SUPPLIED DATA:
■ ■ ■ ■
(* ===== verification/Masker.v ===== *)
(** * internal/secrets/masker.go: hiding secrets in the logs

    The patterns of the secrets' values, and what replacing them leaves of a line. *)

From S2P Require Import Prelude GoStrings.
From stdpp Require Import options.

(** ** What it takes of the standard library *)

(** [strings.Cut], and [strings.ReplaceAll] for an old string that is not empty. *)
Fixpoint Cut (s sep : string) : option (string * string) :=
  if HasPrefix s sep then Some ("", str_drop (String.length sep) s)
  else match s with
       | "" => None
       | String c s' => '(before, after) ← Cut s' sep; Some (String c before, after)
       end.
Fixpoint pieces (fuel : nat) (s old : string) : list string :=
  match fuel with
  | O => [s]
  | S fuel => match Cut s old with Some (before, after) => before :: pieces fuel after old | None => [s] end
  end.
Definition ReplaceAll (s old new : string) : string := Join new (pieces (String.length s) s old).

(** [base64.StdEncoding.EncodeToString] *)
Definition base64_char (n : N) : ascii :=
  ascii_of_N (if (n <? 26)%N then 65 + n else if (n <? 52)%N then 71 + n else if (n <? 62)%N then n - 4 else if (n =? 62)%N then 43 else 47).
Definition sextet (shift : N) (n : N) : ascii := base64_char (N.land (N.shiftr n shift) 63).
Fixpoint base64 (s : string) : string :=
  match s with
  | String a (String b (String c s)) =>
      let n := (N_of_ascii a * 65536 + N_of_ascii b * 256 + N_of_ascii c)%N in
      String (sextet 18 n) (String (sextet 12 n) (String (sextet 6 n) (String (sextet 0 n) (base64 s))))
  | String a (String b "") =>
      let n := (N_of_ascii a * 65536 + N_of_ascii b * 256)%N in
      String (sextet 18 n) (String (sextet 12 n) (String (sextet 6 n) "="))
  | String a "" =>
      let n := (N_of_ascii a * 65536)%N in String (sextet 18 n) (String (sextet 12 n) "==")
  | "" => ""
  end.

(** [url.QueryEscape] *)
Definition unreserved (c : ascii) : bool := is_alpha c || is_digit c || has_byte c "-_.~".
Definition hex_char (n : N) : ascii := ascii_of_N (if (n <? 10)%N then 48 + n else 55 + n).
Fixpoint QueryEscape (s : string) : string :=
  match s with
  | "" => ""
  | String c s =>
      if unreserved c then String c (QueryEscape s)
      else if Ascii.eqb c " " then String "+" (QueryEscape s)
      else String "%" (String (hex_char (N_of_ascii c / 16)) (String (hex_char (N_of_ascii c mod 16)) (QueryEscape s)))
  end.

Example ReplaceAll_aab : ReplaceAll "xaabaa" "aa" "***" = "x***b***".
Proof. reflexivity. Qed.
Example base64_hello : base64 "hello, you" = "aGVsbG8sIHlvdQ==".
Proof. reflexivity. Qed.
Example QueryEscape_sample : QueryEscape "a b/c*d" = "a+b%2Fc%2Ad".
Proof. reflexivity. Qed.

(** ** The masker *)

Definition minMaskLineLen : nat := 4.
Definition newline : ascii := "010".

Record Masker := MkMasker { m_patterns : list string }.
Definition NoOpMasker : Masker := MkMasker [].

Definition add_pattern (patterns : list string) (s : string) : list string :=
  if (s =? "")%string then patterns else if bool_decide (s ∈ patterns) then patterns else patterns ++ [s].
Definition line_patterns (v : string) : list string :=
  if has_byte newline v then filter (λ ln, minMaskLineLen ≤ String.length ln) (map TrimSpace (Split newline v)) else [].
Definition value_patterns (v : string) : list string := if (v =? "")%string then [] else v :: base64 v :: QueryEscape v :: line_patterns v.
(** Longest first, in the order they were added. *)
Definition longest_first (l : list string) : list string := stable_sort (λ s, max_list (map String.length l) - String.length s) l.
Definition NewMasker (values : list string) : Masker := MkMasker (longest_first (foldl add_pattern [] (concat (map value_patterns values)))).

Definition mask : string := "***".
Definition Mask (m : Masker) (line : string) : string := foldl (λ line p, ReplaceAll line p mask) line (m_patterns m).
Definition Detects (m : Masker) (s : string) : bool := existsb (Contains s) (m_patterns m).

(** ** What is left of a line *)

Lemma Cut_some s sep a b : Cut s sep = Some (a, b) → s = a +:+ sep +:+ b ∧ (sep ≠ "" → Contains a sep = false).
Proof.
  revert a b. induction s as [|c s IH]; intros a b; cbn [Cut].
  - destruct (HasPrefix "" sep) eqn:E; [|done]. apply HasPrefix_spec in E as [r E]. symmetry in E. apply str_app_empty in E as [-> ->]. by intros [= <- <-].
  - destruct (HasPrefix (String c s) sep) eqn:E.
    + apply HasPrefix_spec in E as [r ->]. rewrite str_drop_app. intros [= <- <-]. split; [done|]. by destruct sep.
    + destruct (Cut s sep) as [[x y]|]; [|done]. intros [= <- <-]. destruct (IH x y eq_refl) as [-> Hx]. split; [done|]. intros Hs. cbn. rewrite (Hx Hs), orb_false_r.
      apply not_true_iff_false. intros [r Hr]%HasPrefix_spec. apply not_true_iff_false in E. apply E. apply HasPrefix_spec. exists (r +:+ sep +:+ y). rewrite <- str_app_cons, Hr. by rewrite <- str_app_assoc.
Qed.

Lemma Cut_none s sep : Cut s sep = None → Contains s sep = false.
Proof.
  induction s as [|c s IH]; cbn; [by destruct (HasPrefix "" sep)|]. destruct (HasPrefix (String c s) sep); [done|]. destruct (Cut s sep) as [[]|]; [done|]. cbn. auto.
Qed.

Lemma Contains_app a b p : Contains b p = true → Contains (a +:+ b) p = true.
Proof. rewrite !Contains_spec. intros (x & y & ->). exists (a +:+ x), y. by rewrite str_app_assoc. Qed.
Lemma Contains_app_l a b p : Contains a p = true → Contains (a +:+ b) p = true.
Proof. rewrite !Contains_spec. intros (x & y & ->). exists x, (y +:+ b). by rewrite <- !str_app_assoc. Qed.

(** The pieces are parts of the line, and none holds what was replaced. *)
Lemma pieces_spec n s old w : old ≠ "" → String.length s ≤ n → w ∈ pieces n s old → Contains w old = false ∧ ∀ p, Contains w p = true → Contains s p = true.
Proof.
  intros Ho. revert s w. induction n as [|n IH]; intros s w Hn; cbn.
  - intros ->%list_elem_of_singleton. split; [|done]. destruct s; [|cbn in Hn; lia]. destruct old; done.
  - destruct (Cut s old) as [[a b]|] eqn:E; [|intros ->%list_elem_of_singleton; split; [by apply Cut_none|done]].
    apply Cut_some in E as [-> Ha]. intros [->|Hw]%elem_of_cons.
    + split; [by apply Ha|]. intros p. apply Contains_app_l.
    + rewrite !str_length_app in Hn. destruct old; [done|]. cbn in Hn. destruct (IH b w) as [H1 H2]; [lia|done|]. split; [done|]. intros p Hp. apply Contains_app, Contains_app. auto.
Qed.

(** A pattern does not straddle a byte it does not have. *)
Lemma HasPrefix_sep a b c p : has_byte c p = false → HasPrefix (a +:+ String c b) p = true → HasPrefix a p = true.
Proof.
  revert a. induction p as [|e p IH]; intros a Hc; [by destruct a|]. cbn in Hc. apply orb_false_iff in Hc as [He Hp]. rewrite !HasPrefix_spec.
  destruct a as [|d a]; intros [r Hr].
  - injection Hr as -> _. by rewrite Ascii.eqb_refl in He.
  - injection Hr as -> Hr. destruct (proj1 (HasPrefix_spec a p)) as [r' ->]; [|by exists r']. apply IH; [done|]. apply HasPrefix_spec. by exists r.
Qed.

Lemma Contains_sep a b c p : has_byte c p = false → p ≠ "" → Contains (a +:+ String c b) p = true → Contains a p = true ∨ Contains b p = true.
Proof.
  intros Hc Hp. induction a as [|d a IH].
  - change ("" +:+ String c b) with (String c b). cbn. rewrite orb_true_iff. intros [H|H]; [|by right]. left. by rewrite (HasPrefix_sep "" b c p Hc H).
  - rewrite str_app_cons. cbn [Contains]. rewrite !orb_true_iff. intros [H|H]; [|destruct (IH H); auto]. rewrite <- str_app_cons in H. left. left. by eapply HasPrefix_sep.
Qed.

Definition star : ascii := "*".

Lemma Contains_mask a b p : has_byte star p = false → p ≠ "" → Contains (a +:+ mask +:+ b) p = true → Contains a p = true ∨ Contains b p = true.
Proof.
  intros Hs Hp H. unfold mask in H. apply (Contains_sep a _ star p Hs Hp) in H as [|H]; [by left|].
  apply (Contains_sep "" _ star p Hs Hp) in H as [H|H]; [destruct p; done|]. apply (Contains_sep "" _ star p Hs Hp) in H as [H|H]; [destruct p; done|by right].
Qed.

Lemma Contains_joined l p : has_byte star p = false → p ≠ "" → Contains (Join mask l) p = true → ∃ w, w ∈ l ∧ Contains w p = true.
Proof.
  intros Hs Hp. induction l as [|w l IH]; [by destruct p|]. destruct l as [|w' l]; [intros H; exists w; by split; [left|]|].
  rewrite Join_cons by done. intros [H|H]%Contains_mask; [| |done|done]; [exists w; by split; [left|]|]. destruct (IH H) as (v & Hv & Hc). exists v. split; [by right|done].
Qed.

(** Replacing removes every occurrence, and makes no new one of another pattern. *)
Lemma ReplaceAll_spec s old p : old ≠ "" → p ≠ "" → has_byte star p = false → Contains (ReplaceAll s old mask) p = true → p ≠ old ∧ Contains s p = true.
Proof.
  intros Ho Hp Hs (w & Hw & Hc)%Contains_joined; [|done..]. destruct (pieces_spec _ s old w Ho (le_n _) Hw) as [H1 H2]. split; [|by apply H2]. intros ->. congruence.
Qed.

Lemma Mask_clean l line p : Forall (λ q, q ≠ "") l → p ≠ "" → has_byte star p = false →
  Contains (foldl (λ line p, ReplaceAll line p mask) line l) p = true → (p ∉ l) ∧ Contains line p = true.
Proof.
  intros Hl Hp Hs. revert line. induction Hl as [|q l Hq Hl IH]; intros line; cbn; [intros H; split; [by apply not_elem_of_nil|done]|].
  intros [H1 H2]%IH. apply ReplaceAll_spec in H2 as [Hne Hc]; [|done..]. split; [|done]. by apply not_elem_of_cons.
Qed.

(** ** The patterns of the values *)

Lemma elem_of_add l p x : p ∈ add_pattern l x ↔ p ∈ l ∨ p = x ∧ x ≠ "".
Proof.
  unfold add_pattern. destruct (String.eqb_spec x "") as [|Hx]; [naive_solver|]. case_bool_decide; [naive_solver|]. rewrite elem_of_app, list_elem_of_singleton. naive_solver.
Qed.

Lemma elem_of_patterns values p : p ∈ m_patterns (NewMasker values) ↔ p ≠ "" ∧ ∃ v, v ∈ values ∧ p ∈ value_patterns v.
Proof.
  unfold NewMasker, longest_first. cbn. rewrite stable_sort_perm.
  assert (∀ l acc, p ∈ foldl add_pattern acc l ↔ p ∈ acc ∨ p ∈ l ∧ p ≠ "") as H.
  { induction l as [|x l IH]; intros acc; cbn; [rewrite elem_of_nil; tauto|]. rewrite IH, elem_of_add, elem_of_cons. naive_solver. }
  rewrite H, elem_of_nil, list_elem_of_In, in_concat. setoid_rewrite in_map_iff. setoid_rewrite <- list_elem_of_In. naive_solver.
Qed.

Lemma patterns_nonempty values : Forall (λ q, q ≠ "") (m_patterns (NewMasker values)).
Proof. rewrite Forall_forall. by intros p [Hp _]%elem_of_patterns. Qed.

(** A line that was masked shows no pattern, unless the pattern has a star of the mask. *)
Lemma masked_clean values line p : p ∈ m_patterns (NewMasker values) → has_byte star p = false → Contains (Mask (NewMasker values) line) p = false.
Proof.
  intros Hp Hs. apply not_true_iff_false. intros H. apply Mask_clean in H as [H _]; [done|apply patterns_nonempty|by apply elem_of_patterns in Hp as [? _]|done].
Qed.

(** Neither encoding of a value has a star. *)
Lemma below_check (f : N → bool) k n : forallb f (map N.of_nat (seq 0 k)) = true → (n < N.of_nat k)%N → f n = true.
Proof. rewrite forallb_forall. intros H Hn. apply H, in_map_iff. exists (N.to_nat n). split; [lia|]. apply in_seq. lia. Qed.

Lemma base64_char_no_star n : (n < 64)%N → Ascii.eqb star (base64_char n) = false.
Proof. intros Hn. apply negb_true_iff. by apply (below_check (λ n, negb (Ascii.eqb star (base64_char n))) 64). Qed.
Lemma hex_char_no_star n : (n < 16)%N → Ascii.eqb star (hex_char n) = false.
Proof. intros Hn. apply negb_true_iff. by apply (below_check (λ n, negb (Ascii.eqb star (hex_char n))) 16). Qed.

Lemma sextet_no_star k n : Ascii.eqb star (sextet k n) = false.
Proof.
  apply base64_char_no_star. change 63%N with (N.ones 6). rewrite N.land_ones. by apply N.mod_lt.
Qed.

Lemma base64_no_star s : has_byte star (base64 s) = false.
Proof.
  remember (String.length s) as n eqn:Hn. revert s Hn. induction n as [n IH] using lt_wf_ind. intros s ->.
  destruct s as [|a [|b [|c s]]]; [done| | |]; cbn [base64 has_byte]; rewrite ?sextet_no_star; [done|done|]. cbn [orb]. apply (IH (String.length s)); [cbn; lia|done].
Qed.

Lemma QueryEscape_no_star s : has_byte star (QueryEscape s) = false.
Proof.
  induction s as [|c s IH]; [done|]. cbn [QueryEscape]. destruct (unreserved c) eqn:Eu.
  - cbn [has_byte]. rewrite IH, orb_false_r. apply Ascii.eqb_neq. by intros <-.
  - destruct (Ascii.eqb c " "); [done|]. cbn [has_byte]. rewrite IH, orb_false_r. cbn [orb Ascii.eqb].
    rewrite !hex_char_no_star; [done|by apply N.mod_lt|]. apply N.Div0.div_lt_upper_bound. apply N_ascii_bounded.
Qed.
■ ■ ■ ■
PROMPT:
Which lines above run from the one containing "Lemma Mask_clean l" to the one containing "intros Hl Hp"? Give them again exactly, both ends included.

SOLVED EXERCISE:
Lemma Mask_clean l line p : Forall (λ q, q ≠ "") l → p ≠ "" → has_byte star p = false →
  Contains (foldl (λ line p, ReplaceAll line p mask) line l) p = true → (p ∉ l) ∧ Contains line p = true.
Proof.
  intros Hl Hp Hs. revert line. induction Hl as [|q l Hq Hl IH]; intros line; cbn; [intros H; split; [by apply not_elem_of_nil|done]|].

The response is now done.